A Litigation Friend per CPR r.21 is often relevant to inheritance litigation and I have acted for a few over the years in addition to occasionally personally acting in the role of litigation friend.
A person may act as litigation friend for either a protected party or child if he/she:
(a) can fairly and competently conduct proceedings on behalf of the child or protected party;
(b) has no interest adverse to that of the child or protected party;
(c) where the child or protected party is a claimant, undertakes to pay any costs which the child or protected party may be ordered to pay in relation to the proceedings, subject to any right he may have to be repaid from the assets of the child or protected party.
The recent judgment in Keays v Parkinson is interesting reading on the topic of suitability of litigation friend and appointment of a solicitor to act as litigation friend in substitution for the family member already acting in that role. Additionally it is noteworthy that the litigation friend’s costs are to be paid out of the estate in this case.

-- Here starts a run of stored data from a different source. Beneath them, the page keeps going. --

Lemma ctl_pipe c x :
  links messages w vio vctl vs ->
  match c with Sys (Pipe2 | Close _) => True | _ => False end ->
  ctl_allowed c vctl -> exec Ctl c w x w' ->
  exists v', ctl_learns c vctl x v' /\ links messages w' vio v' vs.
Proof.
  intros L Hc Hal Hx. destruct c as [[]|]; try done; simpl in Hal, Hx.
  - destruct Hal as [Hin Hth]. subst w'. eexists. split; [done|].
    destruct L. destruct (l_idle0 Hth) as (Hfd & _ & _). unfold opened in *. rewrite Hfd in l_open0.
    constructor; simpl; try done.
    + unfold opened. rewrite Hfd, l_open0. apply leibniz_equiv. intros z.
      rewrite elem_of_difference, !elem_of_union, !elem_of_list_to_set, list_elem_of_filter. set_solver.
    + intros fd' Hfd'. congruence.
    + intros imp Himp. congruence.
  - destruct x as [r [a b]]. simpl in *. destruct (r =? 0) eqn:Er.
    2: { exists vctl. by subst w'. }
    destruct Hx as (Hab & Ha & Hb & Hna & Hnb & ->). eexists. split; [by repeat split|].
    destruct L. rewrite Hal in *. constructor; simpl; try done.
    + rewrite l_open0. set_solver.
    + intros fd Hfd. destruct (l_fd0 _ Hfd) as [_ Hne]. split; [|done].
      rewrite l_open0 in Hna, Hnb. unfold opened in *. rewrite Hfd in *. set_solver.
    + intros imp Himp. specialize (l_pipe0 _ Himp). set_solver.
Qed.

Lemma ctl_step c x :
  links messages w vio vctl vs -> ctl_allowed c vctl -> exec Ctl c w x w' ->
  exists v', ctl_learns c vctl x v' /\ links messages w' vio v' vs.
Proof.
  intros L Hc Hx. destruct c as [c|m]; [destruct c|destruct m]; try done.
  all: try (by exists vctl; simpl in Hx; subst w').
  all: try (by eapply ctl_pipe).
  all: simpl in Hc, Hx.
  - destruct Hx as [-> ->]. exists vctl. split; [|done]. split; [apply L|done].
  - subst w'. eexists. split; [done|]. by destruct L; constructor.
  - destruct Hx as [-> ->]. eexists. split; [split; [apply L|done]|]. by destruct L; constructor.
  - destruct Hx as [-> ->]. exists vctl. split; [|done]. split; [|done].
    intros Hth. rewrite (l_sock _ _ _ _ _ L). by apply (l_idle _ _ _ _ _ L).
  - destruct Hx as [Hm ->]. eexists. split; [done|].
    destruct L. constructor; simpl; try done; naive_solver congruence.
  - subst w'. eexists. split; [done|]. assert (Hm := proj2 (l_ctl _ _ _ _ _ L) Hc).
    destruct L. constructor; simpl; try done; naive_solver congruence.
Qed.
End steps.

(** What each thread has established when it returns. *)
Definition io_done (_ : PeerId) (v : IoView) : Prop :=
  v_fd v = None /\ v_sock v = invalid_socket /\ v_locked v = false.
Definition snd_done (ms : list (list Z)) (rs : list (Result unit)) (v : SendView) : Prop :=
  s_locked v = false /\ Forall2 (fun m r => r = Ok tt -> delivered m (s_wire v)) ms rs.

Definition io_inv (p : option (prog access PeerId)) (th : option Impl) (v : IoView) : Prop :=
  match p, th with
  | Some p, Some imp => wp (io_rules imp) p io_done v
  | None, None => True
  | _, _ => False
  end.

Definition snd_inv (msgs : list (list (list Z))) (snd : list (prog access (list (Result unit))))
    (vs : nat -> SendView) : Prop :=
  (forall i p, snd !! i = Some p -> exists ms, msgs !! i = Some ms
     /\ wp (send_rules (concat msgs)) p (snd_done ms) (vs i))
  /\ forall i, s_locked (vs i) = true -> is_Some (snd !! i).

Definition Inv (msgs : list (list (list Z))) (σ : Pool) : Prop :=
  exists vio vctl vs,
    links (concat msgs) (p_world σ) vio vctl vs
    /\ wp ctl_rules (p_ctl σ) settled vctl
    /\ io_inv (p_io σ) (c_thread vctl) vio
    /\ snd_inv msgs (p_snd σ) vs.

Lemma links0 messages : links messages world0 io_view0 ctl_view0 (fun _ => send_view0).
Proof.
  constructor; simpl; try done; try apply segmented_nil; by right; left.
Qed.

Lemma Inv_init cmds msgs : Inv msgs (pool0 cmds msgs).
Proof.
  exists io_view0, ctl_view0, (fun _ => send_view0). split; [apply links0|].
  split; [by apply ctl_control|]. split; [done|]. split; [|done].
  intros i p Hp. simpl in Hp. rewrite list_lookup_fmap in Hp.
  destruct (msgs !! i) as [ms|] eqn:Ems; simplify_eq/=. exists ms. split; [done|].
  eapply wp_mono; [apply snd_send_all|]; [|done|by intros rs v (? & _ & ?)].
  intros m Hm. apply list_elem_of_In, in_concat. exists ms.
  split; apply list_elem_of_In; [by eapply list_elem_of_lookup_2|done].
Qed.

(** ** Running a schedule

    A kernel that answers every call, and the run of a pool under a list of
    thread choices; every such run is one of [step]. *)

Definition kernel (t : Tid) (c : call access) (w : World) : option (ans c * World) :=
  match c with
  | Sys Socket => if decide (7 ∈ w_open w) then Some (-1, w) else Some (7, set_open ({[7]} ∪ w_open w) w)
  | Sys Pipe2 =>
      if decide (3 ∈ w_open w \/ 4 ∈ w_open w) then Some ((-1, (0, 0)), w)
      else Some ((0, (3, 4)), set_open ({[3; 4]} ∪ w_open w) w)
  | Sys (Close fd) => Some (tt, set_open (w_open w ∖ {[fd]}) w)
  | Sys (Send fd bytes) => Some (len bytes, set_wire (w_wire w ++ tagged fd (take (Z.to_nat (len bytes)) bytes)) w)
  | Sys (Fcntl_getfl _ | Fcntl_setfl _ _ | Setsockopt_nodelay _ | Setsockopt_reuse _ | Connect _ _
        | Bind _ _ _ | Listen _ | Errno | Now | Read _ _ | Write _ _ | Socket_udp | Setsockopt _ _ | Sendto _ _ _) => Some (0, w)
  | Sys (Recvfrom _ _) => Some ((-1, ([], (0, 0))), w)
  | Sys (Accept _) => Some ((-1, ("", 0)), w)
  | Sys (Getsockname _) => Some ((-1, 0), w)
  | Sys (Getsockopt_error _) => Some (None, w)
  | Sys (Getaddrinfo _ _) => Some ((0, Some 1), w)
  | Sys (Freeaddrinfo _ | Shutdown _ _) => Some (tt, w)
  | Sys (Poll _ _) => Some ((0, fun _ => 0), w)
  | Sys (Recv _ _) => Some ((0, []), w)
  | Mem LoadRunning => Some (w_running w, w)
  | Mem (StoreRunning b) => Some (tt, set_running b w)
  | Mem (ExchangeRunning b) => Some (w_running w, set_running b w)
  | Mem LoadSock => Some (w_sock w, w)
  | Mem (StoreSock s) => Some (tt, set_sock s w)
  | Mem LockSend => match w_mutex w with None => Some (tt, set_mutex (Some t) w) | Some _ => None end
  | Mem UnlockSend => Some (tt, set_mutex None w)
  | Mem (Spawn _ | Join) => None
  | Mem (OnPeerConnected _) => Some (1, w)
  | Mem ((OnPeerDisconnected _ | OnStateChanged _ _ | OnDataReceived _ _) as m) =>
      Some (tt, set_log (w_log w ++ [m]) w)
  end.

Lemma kernel_exec t c w x w' : kernel t c w = Some (x, w') -> exec t c w x w'.
Proof.
  destruct c as [[]|[]]; simpl; intros H; try done; try case_decide;
    try (destruct (w_mutex w) eqn:?); simplify_eq/=; try done;
    repeat split; try done; set_solver.
Qed.

(** Creation and join of the I/O thread. *)
Definition fork_join (σ : Pool) : option Pool :=
  match σ with
  | mkPool w None (Vis (Mem (Spawn imp)) k) snd =>
      Some (mkPool (new_session (callbacks imp) w) (Some (io_loop strerror config fuel imp)) (k tt) snd)
  | mkPool w (Some (Ret peer)) (Vis (Mem Join) k) snd => Some (mkPool w None (k peer) snd)
  | _ => None
  end.

(** One call of thread [t]. *)
Definition move (t : Tid) (σ : Pool) : option Pool :=
  match t, σ with
  | Io, mkPool w (Some (Vis c k)) ctl snd =>
      '(x, w') ← kernel Io c w; Some (mkPool w' (Some (k x)) ctl snd)
  | Ctl, mkPool w io (Vis c k) snd =>
      match fork_join σ with
      | Some σ' => Some σ'
      | None => '(x, w') ← kernel Ctl c w; Some (mkPool w' io (k x) snd)
      end
  | Snd i, mkPool w io ctl snd =>
      match snd !! i with
      | Some (Vis c k) => '(x, w') ← kernel (Snd i) c w; Some (mkPool w' io ctl (<[i := k x]> snd))
      | _ => None
      end
  | _, _ => None
  end.
(* ===== verification/TcpServer.v ===== *)
(** * TCP server transport

    Models [conduit/src/transceiver/transport/tcp_server.cpp] (the POSIX branch)
    with [tcp_server.hpp].  A [ClientInfo] is an object with an address, a socket
    that never changes and a mutex of its own; [clients] maps peers to addresses
    and is guarded by [clients_mutex].  Locks, lookups, creation and destruction
    of objects, the thread and the callbacks are the calls [srv]; [callbacks],
    [listen_sock] and [wake] pass between the controlling thread and the I/O
    thread at its creation and join.  [inet_pton] is the C library's.  Log output
    is not modelled. *)

From stdpp Require Import base numbers list strings pretty.
From Stdlib Require Import ZArith Lia.
From S2P Require Import Prelude CoreError Handler Transceiver SysCalls SocketOps.

Open Scope Z_scope.

Record TcpServerConfig := mkTcpServerConfig {
  bind_address : string;
  port : Z;
  max_clients : Z;
  recv_buffer_size : Z;
}.

Definition default_config : TcpServerConfig := mkTcpServerConfig "0.0.0.0" 0 64 65536.

Record Impl := mkImpl {
  callbacks : TransportCallbacks;
  listen_sock : Z;
  wake : WakePipe;
  joinable : bool;
}.

Definition impl0 : Impl := mkImpl (mkCallbacks false false false false) invalid_socket wake_pipe0 false.

(** ** Accesses to what threads share

    The map is keyed by the value of the peer.  [FindClient] and [ListClients] give
    addresses; [InsertClient] makes a
    [ClientInfo] for a socket, enters it under a peer and gives its address, and
    destroys the object it replaces, if any; [ClearClients] destroys all that are
    entered. *)
Inductive srv :=
  | LoadRunning | StoreRunning (b : bool) | ExchangeRunning (b : bool)
  | LockClients | UnlockClients
  | FindClient (id : Z) | ClientsSize | ListClients
  | InsertClient (id sock : Z) | EraseClient (id : Z) | ClearClients
  | ClientSock (a : Z) | LockClient (a : Z) | UnlockClient (a : Z) | FreeClient (a : Z)
  | Spawn (imp : Impl) | Join
  | OnPeerConnected (remote_endpoint : string)
  | OnPeerDisconnected (p : PeerId)
  | OnStateChanged (p : PeerId) (st : ConnectionState)
  | OnDataReceived (p : PeerId) (bytes : list Z).

Global Instance srv_shared : Shared srv := fun m =>
  match m with
  | LoadRunning | ExchangeRunning _ => bool
  | FindClient _ => option Z
  | ListClients => list (Z * Z)
  | ClientsSize | ClientSock _ | InsertClient _ _ => Z
  | OnPeerConnected _ => PeerId
  | _ => unit
  end.

Abbreviation io := (prog srv) (only parsing).

Section server.
Variable strerror : Z -> string.
Variable inet_pton : string -> option Z.
Variable config : TcpServerConfig.
Variable fuel : nat.

Definition load_running : io bool := mem LoadRunning.

(** ** The I/O thread *)

Section thread.
Variable imp : Impl.

Definition notify (p : PeerId) (st : ConnectionState) : io unit :=
  if on_state_changed (callbacks imp) then mem (OnStateChanged p st) else Ret tt.

Definition tell_disconnected (p : PeerId) : io unit :=
  notify p Disconnected;;
  if on_peer_disconnected (callbacks imp) then mem (OnPeerDisconnected p) else Ret tt.

(** The object is destroyed when the function returns. *)
Definition remove_client (peer : PeerId) : io unit :=
  mem LockClients;;
  it ← mem (FindClient peer);
  match it with
  | None => mem UnlockClients
  | Some a =>
      mem (EraseClient peer);;
      mem (LockClient a);;
      sock ← mem (ClientSock a);
      sys_call (Shutdown sock SHUT_WR);;
      close_socket sock;;
      mem (UnlockClient a);;
      mem UnlockClients;;
      (if negb (sock =? invalid_socket) then tell_disconnected peer else Ret tt);;
      mem (FreeClient a)
  end.

(** The buffer is used again for the next client. *)
Definition handle_client_data (peer : PeerId) (client_sock : Z) (buf : list Z) : io (list Z) :=
  '(r, bytes) ← sys_call (Recv client_sock (len buf));
  let buf := overwrite bytes buf in
  (if r <=? 0 then remove_client peer
   else if on_data_received (callbacks imp)
        then mem (OnDataReceived peer (take (Z.to_nat r) buf)) else Ret tt);;
  Ret buf.

(** The connection is entered under the peer the transceiver gives it. *)
Definition admit_client (client_sock : Z) (endpoint : string) : io unit :=
  peer_id ← (if on_peer_connected (callbacks imp) then mem (OnPeerConnected endpoint) else Ret 0);
  if negb (peer_valid peer_id) then close_socket client_sock else
  mem LockClients;;
  mem (InsertClient peer_id client_sock);;
  mem UnlockClients.

Definition handle_accept : io unit :=
  '(client_sock, addr) ← sys_call (Accept (listen_sock imp));
  if client_sock <? 0 then Ret tt else
  nodelay ← set_tcp_nodelay strerror client_sock;
  match nodelay with
  | Fail _ => close_socket client_sock
  | Ok _ =>
      mem LockClients;;
      n ← mem ClientsSize;
      if max_clients config <=? n then close_socket client_sock;; mem UnlockClients else
      mem UnlockClients;;
      admit_client client_sock (addr.1 +:+ ":" +:+ pretty addr.2)
  end.

(** The snapshot of the clients and the poll set, under the mutex. *)
Fixpoint snapshot (entries : list (Z * Z)) (ps : PollSet) : io (list (Z * Z) * PollSet) :=
  match entries with
  | [] => Ret ([], ps)
  | (id, a) :: entries =>
      sock ← mem (ClientSock a);
      '(rest, ps) ← snapshot entries (add_read sock ps);
      Ret ((id, sock) :: rest, ps)
  end.

Fixpoint check_clients (clients : list (Z * Z)) (ps : PollSet) (buf : list Z) : io (list Z) :=
  match clients with
  | [] => Ret buf
  | (peer, sock) :: clients =>
      buf ← (if is_readable ps sock || has_error ps sock
             then handle_client_data peer sock buf else Ret buf);
      check_clients clients ps buf
  end.

Fixpoint io_rounds (n : nat) (buf : list Z) : io unit :=
  match n with
  | O => OutOfFuel
  | S n =>
      running ← load_running;
      if negb running then Ret tt else
      mem LockClients;;
      entries ← mem ListClients;
      '(clients, ps) ← snapshot entries (add_read (read_fd (wake imp)) (add_read (listen_sock imp) []));
      mem UnlockClients;;
      '(sel, ps) ← wait ps 100;
      if sel <? 0 then
        err ← get_last_error;
        if err =? EINTR then io_rounds n buf else Ret tt
      else if sel =? 0 then io_rounds n buf else
      stopped ← (if is_readable ps (read_fd (wake imp)) then
                   drain_wake_pipe fuel (wake imp);;
                   running ← load_running; Ret (negb running)
                 else Ret false);
      if (stopped : bool) then Ret tt else
      (if is_readable ps (listen_sock imp) then handle_accept else Ret tt);;
      buf ← check_clients clients ps buf;
      io_rounds n buf
  end.

Definition io_loop : io unit :=
  io_rounds fuel (replicate (Z.to_nat (recv_buffer_size config)) 0).

(** ** Stopping *)

Fixpoint shutdown_clients (entries : list (Z * Z)) : io unit :=
  match entries with
  | [] => Ret tt
  | (_, a) :: entries =>
      sock ← mem (ClientSock a);
      sys_call (Shutdown sock SHUT_RDWR);;
      shutdown_clients entries
  end.

(** The peers to tell, in the order of the map. *)
Fixpoint close_clients (entries : list (Z * Z)) : io (list Z) :=
  match entries with
  | [] => Ret []
  | (id, a) :: entries =>
      mem (LockClient a);;
      sock ← mem (ClientSock a);
      close_socket sock;;
      mem (UnlockClient a);;
      ids ← close_clients entries;
      Ret (id :: ids)
  end.

Fixpoint tell_all (ids : list Z) : io unit :=
  match ids with [] => Ret tt | id :: ids => tell_disconnected id;; tell_all ids end.
End thread.

(** Both phases of closing the clients, and the callbacks after them. *)
Definition drop_clients (imp : Impl) : io unit :=
  mem LockClients;;
  entries ← mem ListClients;
  shutdown_clients entries;;
  mem UnlockClients;;
  mem LockClients;;
  entries ← mem ListClients;
  ids ← close_clients entries;
  mem ClearClients;;
  mem UnlockClients;;
  tell_all imp ids.

Definition stop (imp : Impl) : io Impl :=
  was_running ← mem (ExchangeRunning false);
  if negb was_running then Ret imp else
  signal_wake_pipe (wake imp);;
  imp ← (if joinable imp then
           mem Join;; Ret (mkImpl (callbacks imp) (listen_sock imp) (wake imp) false)
         else Ret imp);
  drop_clients imp;;
  (if negb (listen_sock imp =? invalid_socket) then close_socket (listen_sock imp) else Ret tt);;
  w ← close_wake_pipe (wake imp);
  cleanup_networking;;
  Ret (mkImpl (callbacks imp) invalid_socket w (joinable imp)).

(** ** Starting *)

Definition refuse (sock : Z) (e : Error) (imp : Impl) : io (Result unit * Impl) :=
  close_socket sock;; cleanup_networking;; Ret (Fail e, imp).

(** As [refuse], with [errno] read after the close. *)
Definition refuse_errno (sock : Z) (what : string) (imp : Impl) : io (Result unit * Impl) :=
  close_socket sock;;
  err ← get_last_error;
  cleanup_networking;;
  Ret (Fail (new_error SocketError (what +:+ error_to_string strerror err)), imp).

Definition start (cb : TransportCallbacks) (imp : Impl) : io (Result unit * Impl) :=
  running ← load_running;
  if (running : bool) then
    Ret (Fail (new_error AlreadyRunning "TCP server transport already running"), imp)
  else
  net_result ← init_networking;
  match net_result with
  | Fail e => Ret (Fail e, imp)
  | Ok _ =>
  rs ← create_tcp_socket strerror;
  match rs with
  | Fail e => cleanup_networking;; Ret (Fail e, imp)
  | Ok sock =>
  reuse ← set_reuse_addr strerror sock;
  match reuse with
  | Fail e => refuse sock e imp
  | Ok _ =>
  match inet_pton (bind_address config) with
  | None => refuse sock (new_error InvalidConfig ("Invalid bind address: " +:+ bind_address config)) imp
  | Some addr =>
  b ← sys_call (Bind sock addr (port config));
  if negb (b =? 0) then
    refuse_errno sock ("Bind to " +:+ bind_address config +:+ ":" +:+ pretty (port config) +:+ " failed: ") imp
  else
  l ← sys_call (Listen sock);
  if negb (l =? 0) then refuse_errno sock "listen() failed: " imp else
  wake_result ← create_wake_pipe strerror;
  match wake_result with
  | Fail e => refuse sock e imp
  | Ok w =>
      let imp := mkImpl cb sock w true in
      mem (StoreRunning true);;
      mem (Spawn imp);;
      Ret (Ok tt, imp)
  end
  end
  end
  end
  end.

Definition local_port (imp : Impl) : io Z :=
  if listen_sock imp =? invalid_socket then Ret 0 else
  '(r, p) ← sys_call (Getsockname (listen_sock imp));
  Ret (if negb (r =? 0) then 0 else p).

(** ** Sending *)

Fixpoint send_chunk (n : nat) (sock : Z) (bytes : list Z) : io Z :=
  match n with
  | O => OutOfFuel
  | S n =>
      sent ← sys_call (Send sock bytes);
      if sent <? 0 then
        err ← get_last_error;
        if err =? EINTR then send_chunk n sock bytes else Ret sent
      else Ret sent
  end.

Fixpoint send_rounds (n : nat) (sock : Z) (bytes : list Z) : io (Result unit) :=
  if decide (bytes = []) then Ret (Ok tt) else
  match n with
  | O => OutOfFuel
  | S n =>
      sent ← send_chunk fuel sock bytes;
      if sent <=? 0 then errno_failure strerror SocketError "Send failed: "
      else send_rounds n sock (drop (Z.to_nat sent) bytes)
  end.

(** The client's mutex is taken while [clients_mutex] is held, and released when
    the function returns. *)
Definition send (peer : PeerId) (data : list Z) : io (Result unit) :=
  mem LockClients;;
  it ← mem (FindClient peer);
  match it with
  | None =>
      mem UnlockClients;;
      Ret (Fail (new_error PeerNotFound ("Peer " +:+ pretty peer +:+ " not connected")))
  | Some a =>
      mem (LockClient a);;
      sock ← mem (ClientSock a);
      mem UnlockClients;;
      r ← send_rounds (length data) sock data;
      mem (UnlockClient a);;
      Ret r
  end.
End server.
(* ===== verification/UdpSafety.v ===== *)
(** * UDP transport: safety, routing and progress

    What the invariant of [UdpSpec] means for every call of every thread, what the
    datagrams on the network are, and that the threads never wait for each other in
    a circle. *)

From stdpp Require Import base numbers list gmap sets functions strings pretty.
From Stdlib Require Import ZArith Lia.
From S2P Require Import Prelude CoreError Handler Transceiver SysCalls SocketOps Udp UdpThreads UdpControl UdpSpec.

Open Scope Z_scope.

(** ** What a thread may do, in terms of the world *)

Section safety.
Variable strerror : Z -> string.
Variable inet_pton : string -> option Z.
Variable inet_ntop : Z -> string.
Variable config : UdpConfig.
Variable fuel : nat.

Definition free_of_locks (t : Tid) (w : World) : Prop := w_send w <> Some t /\ w_peers w <> Some t.

(** The datagram [bytes] is [p]'s. *)
Definition from_peer (w : World) (p : PeerId) (bytes : list Z) : Prop :=
  exists a, w_dgram w = Some (a, bytes) /\ sender_is inet_pton config (own_of Io w) p a.

Definition permitted (t : Tid) (c : call access) (w : World) : Prop :=
  match c with
  | Sys (Close fd) => fd ∈ w_open w /\ (fd = w_sock w -> w_send w = Some t)
  | Sys (Sendto fd bytes a) => fd ∈ w_open w /\ w_send w = Some t /\ len bytes <= max_datagram_size config
      /\ exists p, routed inet_pton config (fun p a => (p, a) ∈ w_known w) p a
  | Sys c => Forall (.∈ w_open w) (descriptors c)
  | Mem LockSend => free_of_locks t w
  | Mem UnlockSend => w_send w = Some t
  | Mem LockPeers => w_peers w <> Some t
  | Mem UnlockPeers => w_peers w = Some t /\ consistent (max_peers config) (w_tables w)
  | Mem (FindAddr _ | FindPeer _ | PeersSize | ListActivity | ListAddrs | SetAddr _ _ | SetPeer _ _ | SetActivity _ _
        | EraseAddr _ | ErasePeer _ | EraseActivity _ | ClearTables) => w_peers w = Some t
  | Mem (OnPeerConnected _ | OnStateChanged _ _) => free_of_locks t w
  | Mem (OnPeerDisconnected p) => free_of_locks t w /\ (single_peer config = false -> p ∈ w_live w)
  | Mem (OnDataReceived p bytes) => free_of_locks t w /\ from_peer w p bytes
  | Mem _ => True
  end.

Lemma udp_own_permitted t fds c w :
  own_allowed inet_pton config fds c (own_of t w) -> fds ⊆ w_open w -> w_send w <> Some t -> permitted t c w.
Proof.
  intros Hal Hsub Hs. destruct c as [[]|[]]; cbn in Hal |- *; try done;
    try (eapply Forall_impl; [exact Hal|]; intros fd' ?; by apply Hsub);
    try (by apply bool_decide_eq_true in Hal); try (by apply bool_decide_eq_false in Hal).
  - destruct Hal as [Hal%bool_decide_eq_true ?]. done.
  - destruct Hal as [Hal%bool_decide_eq_false ?]. done.
  - destruct Hal as [Hal%bool_decide_eq_false Hp]. done.
Qed.
(** * InheritanceAiFhe: a shallow embedding of the contract and its properties

    The development follows [contracts/Inheritance_AI_Fhe.sol].  Contract
    storage is a record, every external function is a transaction in a small
    state-and-revert monad that also collects the emitted events, and the
    [FHE] library the contract imports is an interface (a type class) with
    one symbolic implementation used to run concrete scenarios. *)

From Stdlib Require Import ZArith List Bool Lia.
From Stdlib Require Import Strings.Byte.
From stdpp Require Import base decidable tactics option functions numbers list.

Import ListNotations.
Local Open Scope Z_scope.

(** ** Machine integers *)

Module Uint.

Definition MAX_UINT256 : Z := 2 ^ 256 - 1.
Definition MAX_ADDRESS : Z := 2 ^ 160 - 1.

Definition is_uint256 (x : Z) : Prop := 0 <= x <= MAX_UINT256.
Definition is_address (a : Z) : Prop := 0 <= a <= MAX_ADDRESS.

(** Truncation to the 32 bits an [euint32] carries. *)
Definition wrap32 (x : Z) : Z := x mod 2 ^ 32.

End Uint.
Export Uint.

Definition address : Type := Z.
Definition bytes : Type := list byte.

(** ** ABI words: 32 bytes, big endian *)

Module Abi.

Definition byte_of_Z (x : Z) : byte :=
  match Byte.of_N (Z.to_N (x mod 256)) with
  | Some b => b
  | None => x00
  end.

Definition Z_of_byte (b : byte) : Z := Z.of_N (Byte.to_N b).

(** [be_encode n x]: the [n] low-order bytes of [x], most significant first. *)
Fixpoint be_encode (n : nat) (x : Z) : bytes :=
  match n with
  | O => []
  | S k => be_encode k (x / 256) ++ [byte_of_Z x]
  end.

Definition be_decode (bs : bytes) : Z :=
  fold_left (fun acc b => acc * 256 + Z_of_byte b) bs 0.

Definition abi_encode_uint256 (x : Z) : bytes := be_encode 32 x.

(** [bs[from:to]]; out of range the slice reverts. *)
Definition slice (bs : bytes) (from to : nat) : option bytes :=
  if (to <=? length bs)%nat && (from <=? to)%nat
  then Some (firstn (to - from) (skipn from bs))
  else None.

(** [abi.decode(w, (uint256))] on a 32-byte word. *)
Definition abi_decode_uint256 (w : bytes) : option Z :=
  if (length w =? 32)%nat then Some (be_decode w) else None.

(** [abi.decode(w, (bool))]: the word has to be 0 or 1. *)
Definition abi_decode_bool (w : bytes) : option bool :=
  match abi_decode_uint256 w with
  | Some 0 => Some false
  | Some 1 => Some true
  | _ => None
  end.

End Abi.
Export Abi.

(** ** The encrypted-arithmetic library and the decryption oracle *)

Module FHE.

(** Modelled from the spec: the [FHE] library of [@fhevm/solidity] is imported
    by the contract and is not part of the repository.  The interface lists
    the operations the contract calls, with the signatures of the spec's
    external interfaces ([wrap], [max], [sub], [compareGE], [isInitialized],
    [serializeHandle], proof verification).  [euint32_unset] is the value of
    an [euint32] storage slot that was never written, [bytes32_zero] the
    value of a [bytes32] slot that was never written, and [decrypt] the
    cleartext word the oracle returns for a handle. *)
Class Lib : Type := {
  bytes32 : Type;
  bytes32_eq_dec :: EqDecision bytes32;
  bytes32_zero : bytes32;
  euint32 : Type;
  ebool : Type;
  euint32_unset : euint32;
  asEuint32 : Z -> euint32;
  max : euint32 -> euint32 -> euint32;
  sub : euint32 -> euint32 -> euint32;
  ge : euint32 -> euint32 -> ebool;
  isInitialized : euint32 -> bool;
  toBytes32 : euint32 -> bytes32;
  toBytes32_ebool : ebool -> bytes32;
  checkSignatures : Z -> bytes -> bytes -> bool;
  decrypt : bytes32 -> Z
}.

I recommend all practitioners in this niche field of litigation have a look as litigation friend case law guidance has been relatively few and far between.
Master Clark does make a number of criticisms of the executors in this case and [at para 57] with regards to them straying from the path of neutrality.
The further rounds in the underlying dispute have yet to be fought. The adult child (protected party with physical and mental disabilities) Claimant has on the face of things made some headway already through the original litigation friend (mother) in getting a 1975 Act claim off the ground and gained permission to bring the claim outside of the s.4 time limit.
2018 Keays v Parkinson, The Executors of the Late Right Honourable Cecil Parkinson.